Date: Saturday 23 April 2022
Time: 14:45
Venue: ICA
Film: Delphine’s Prayers (Les Prières de Delphine), Rosine Mfetgo Mbakam, Cameroon/Belgium, 2021, DCP, 91 minutes, French with English subtitles
Mbakam’s third feature is an intimate portrait of Delphine, a young Cameroonian woman now living in Belgium. Over the course of several interview sessions held within her apartment, Delphine describes her journey to Europe, beginning with the death of her mother during childbirth and her own childhood experiences of sexual abuse and exploitation. Mbakam’s camera remains fixed on Delphine throughout with only an occasional doorbell or distant street sound a reminder of the world outside the frame. Across her career Mbakam has found spaces where African women are able to be and to speak and – in this apartment – Delphine tells her own story with both courage and wit.
In Focus: Rosine Mbakam
The films of Rosine Mbakam give voice to the stories of Cameroonian women at home and overseas, deconstructing cinema’s colonialist gaze on African women and girls. Her first three solo documentary features – The Two Faces of a Bamiléké Woman (2016), Chez Jolie Coiffure (2018) and Delphine’s Prayers (2021) – form an extraordinarily empathetic tryptic on the African migrant experience in Europe, and more precisely in Belgium where Mbakam has been based since moving to Brussels from Cameroon to study filmmaking at INSAS. Although formally diverse – from the essayistic and the autobiographical to direct cinema – Mbakam’s work is a testament to the power of female camaraderie and solidarity. Her films explore womanhood and African identity from a position of intimacy, collectivity and self-reflexivity. Her most recent work, Prism co-directed with An van Dienderen and Eléonore Yameogo, is an essay film that addresses the ideological biases that are implicit in cinema’s own technology by challenging the camera’s predisposition towards white skin.

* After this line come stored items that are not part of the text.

(** C31: [FindFork] returns the last block that the active chain and the branch
    of an entry share, [LastCommonAncestor] the last common ancestor of two
    entries; its final assertion never fails. *)
Theorem fork_points cs v p bp q bq : reach cs v -> mem cs !! p = Some bp -> mem cs !! q = Some bq ->
  (exists r, FindFork (mem cs) v (Some p) = Some r /\ is_fork (mem cs) v p r)
  /\ (exists r, LastCommonAncestor (mem cs) p q = Some r /\ is_common (mem cs) p q r).
Proof.
  intros H Hp Hq. pose proof (ix_tree cs (proj1 (reach_ok cs v H))) as Hm. split.
  - by apply (FindFork_fork _ Hm v p bp).
  - by apply (LastCommonAncestor_common _ Hm p q bp bq).
Qed.

(** C32: a locator has at most [12 + log2 (height + 1)] hashes, starts at its
    block and ends at the root; a node that knows the block answers it with a
    block of its own chain that is an ancestor of the locator's block, unless
    the two share no block at all. *)
Theorem locator_sync cs v p b : reach cs v -> mem cs !! p = Some b ->
  exists l, GetLocator (mem cs) v (Some p) = Some l /\ leads_back (mem cs) p l
    /\ Z.of_nat (length l) <= 12 + Z.log2 (bi_nHeight b + 1)
    /\ forall v', chain_ok (mem cs) v' -> v' <> [] ->
       exists q, FindForkInGlobalIndex cs v' l = Some (Some q) /\ on_chain (mem cs) v' q
         /\ (ancestor (mem cs) q p \/ is_fork (mem cs) v' p None).
Proof.
  intros H Hp. destruct (reach_ok cs v H) as [Hi Hv]. pose proof (ix_tree cs Hi) as Hm.
  destruct (GetLocator_spec (mem cs) v Hm (chain_closed _ Hm v Hv) p b Hp) as (l & E & Hl & Hn).
  exists l. split_and!; [done..|]. intros v' Hv' Hne.
  destruct (FindForkInGlobalIndex_spec cs v' p l Hi Hv' Hl) as ([q|] & Er & Hr); [|done].
  exists q. by destruct Hr.
Qed.
Definition UpdateCoins (tx : CTransaction) (inputs : CCoinsViewCache V) (nHeight : Z)
  : outcome (list Coin * CCoinsViewCache V) :=
  match (if IsCoinBase tx then Some ([], inputs) else spend_inputs inputs (vin tx)) with
  | None => Abort
  | Some (vprevout, c) =>
      match AddCoins usage c tx nHeight false with
      | Return _ c => Return true (vprevout, c)
      | Throw => Throw
      | Abort => Abort
      end
  end.
End Inputs.
End Check.

(** ** Absolute locks *)
Section Eval.
Variables (CheckLowS : list Z -> bool) (checker : SignatureChecker) (flags : Z) (v : SigVersion).

(** A script that starts with a push runs its second instruction on the data. *)
Lemma eval_after_push s b op rest s' :
  OP_PUSHDATA4 < op ->
  EvalScript CheckLowS checker flags v s (Scr.push_vch [] b ++ op :: rest) = inl s' ->
  exists st, stack st = b :: s /\ vfExec st = [] /\
    forall e, eval_op CheckLowS checker flags v op [] rest st <> Err e.
Proof.
  intros Hop. unfold EvalScript.
  destruct (Z.ltb_spec MAX_SCRIPT_SIZE (Script.size (Scr.push_vch [] b ++ op :: rest))) as [|Hsz]; [done|].
  change (Scr.push_vch [] b) with (push_bytes b) in *.
  assert (H32 : Script.size (push_bytes b ++ op :: rest) < two32) by (unfold MAX_SCRIPT_SIZE, two32 in *; lia).
  assert (Hb : Script.size b < two32).
  { rewrite size_app in H32. pose proof (push_bytes_size b). pose proof (size_nonneg (op :: rest)). lia. }
  destruct (push_bytes_encodes b Hb) as (o & Ho & _ & He).
  rewrite (ops_step _ _ _ _ (He (op :: rest) H32)).
  rewrite (ops_single CheckLowS op rest Hop).
  cbn [eval_ops]. unfold Scr.opcode_of, Scr.data_of, Scr.rest_of. cbn [fst snd].
  unfold eval_op at 1. cbn [vfExec forallb].
  destruct (_ <? _); [done|].
  destruct (Z.ltb_spec OP_16 o) as [Hc|_]; [unfold OP_16, OP_PUSHDATA4 in *; lia|]. cbn [andb].
  destruct (is_disabled o); [done|]. destruct (_ && _ && _); [done|].
  destruct (Z.leb_spec o OP_PUSHDATA4); [|lia]. cbn [andb].
  destruct (_ && _); [done|]. destruct (_ <? _); [done|].
  cbn [fst]. intros Hrun.
  exists (set_stack (EvalState s [] [] 0 (push_bytes b ++ op :: rest)) (b :: s)).
  split_and!; [done|done|]. intros e E.
  cbn [stack eval_ops] in Hrun. unfold Scr.opcode_of, Scr.data_of, Scr.rest_of in Hrun. cbn [fst snd] in Hrun.
  rewrite E in Hrun. discriminate.
Qed.

Lemma eval_op_locktime op rest st :
  op = OP_CHECKLOCKTIMEVERIFY \/ op = OP_CHECKSEQUENCEVERIFY -> vfExec st = [] ->
  eval_op CheckLowS checker flags v op [] rest st =
  let st := set_nOpCount st (nOpCount st + 1) in
  if MAX_OPS_PER_SCRIPT <? nOpCount st then Err SCRIPT_ERR_OP_COUNT
  else if op =? OP_CHECKLOCKTIMEVERIFY then op_checklocktimeverify checker flags st
  else op_checksequenceverify checker flags st.
Proof. intros Hop Hv. unfold eval_op. rewrite Hv. by destruct Hop as [->| ->]. Qed.
Lemma restore_inputs_spec l b : forall c,
  cache_ok usage c -> NoDup ((fun p => prevout p.1) <$> l) -> Forall (fun p => coin_good p.2) l ->
  Forall (fun p => cache_utxo c !! prevout p.1 = None) l ->
  exists c', restore_inputs usage dgpMaxBlockWeight c l b = Some (Some b, c')
    /\ cache_ok usage c' /\ cache_utxo c' = restored (cache_utxo c) l.
Proof.
  induction l as [|[i x] l IH]; intros c Hc Hn Hg Hl; cbn [restore_inputs restored foldr]; [by exists c|].
  rewrite fmap_cons, NoDup_cons in Hn. destruct Hn as [Hi Hn].
  apply Forall_cons in Hg as [Hx Hg]. apply Forall_cons in Hl as [Hk Hl].
  destruct (IH c Hc Hn Hg Hl) as (c1 & -> & Hc1 & Hu1).
  destruct (ApplyTxInUndo_spec x c1 (prevout i) Hc1 Hx) as (c2 & -> & Hc2 & Hu2).
  { rewrite Hu1. by apply restored_lookup_None. }
  exists c2. rewrite Hu2, Hu1. by split_and!.
Qed.

Lemma fmap_combine {A B C} (f : A -> C) (l : list A) (u : list B) :
  length u = length l -> (fun p => f p.1) <$> combine l u = f <$> l.
Proof.
  revert u. induction l as [|a l IH]; intros [|y u] Hl; try done. cbn. f_equal. apply IH. cbn in Hl. lia.
Qed.

Lemma restored_insert_ne l m i x k :
  prevout i <> k -> restored (<[prevout i := x]> m) l !! k = restored m l !! k.
Proof.
  intros Hne. induction l as [|[j y] l IH]; cbn [restored foldr]; [by rewrite lookup_insert_ne|].
  destruct (decide (prevout j = k)) as [<-|Hj]; [by rewrite !lookup_insert_eq|].
  rewrite !(lookup_insert_ne _ (prevout j)) by done. exact IH.
Qed.

Lemma restored_same m ins u : Forall2 (fun i x => m !! prevout i = Some x) ins u -> forall m',
  (forall k, k ∉ prevout <$> ins -> m' !! k = m !! k) -> restored m' (combine ins u) = m.
Proof.
  induction 1 as [|i x ins u Hx Hu IH]; intros m' Hm'; cbn [combine restored foldr]; apply map_eq; intros k.
  - apply Hm', not_elem_of_nil.
  - destruct (decide (prevout i = k)) as [<-|Hne]; [by rewrite lookup_insert_eq|].
    rewrite lookup_insert_ne by done. rewrite <- (IH (<[prevout i := x]> m')).
    + symmetry. by apply restored_insert_ne.
    + intros j Hj. destruct (decide (prevout i = j)) as [<-|Hi]; [by rewrite lookup_insert_eq|].
      rewrite lookup_insert_ne by done. apply Hm'. rewrite fmap_cons, not_elem_of_cons. by split; [congruence|].
Qed.

Lemma restored_spent ins m u :
  Forall2 (fun i x => m !! prevout i = Some x) ins u -> restored (spent m ins) (combine ins u) = m.
Proof.
  intros Hu. apply (restored_same _ _ _ Hu). intros k Hk. rewrite spent_lookup. by rewrite decide_False.
Qed.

‘As African filmmakers studying in Belgium, we are taught Western cinema. I’ve had to deconstruct this to find my own cinema, because the way cinema is made in the West is not my way of doing cinema. It’s not the same reality. If I take the Western approach to making movies, I will destroy the singularity of the story that I want to film. I have to find, each time, the right way of filming the situation, story, or subject at hand.’ (Mbakam)
In Focus: Rosine Mbakam is the first survey of Mbakam’s work in the UK. It includes the UK premiere of Prism (Rosine Mbakam, An van Dienderen, Eléonore Yameogo), along with a retrospective of Mbakam’s earlier work. The season is presented by the Essay Film Festival and Open City Documentary Festival, in collaboration with the ICA.
About Rosine Mbakam: Rosine Mfetgo Mbakam grew up in a traditional Cameroonian family. She learnt about filmmaking through the Italian NGO Centro Orientamento Educativo and would go on to make programmes for Spectrum Television before leaving Cameroon in 2007 to study film at INSAS in Belgium. Her critically acclaimed documentary films have been shown at numerous international festivals (IFFR, Fespaco, Dok Leipzig, Cinéma du Réel, Sheffield DocFest, NYFF) and were the subject of a retrospective at MoMA in 2021. She divides her time between her production company (Tândor Productions in Belgium and Tândor Films in Cameroon) where she works on several projects and her teaching activities at KASK in Ghent (Belgium).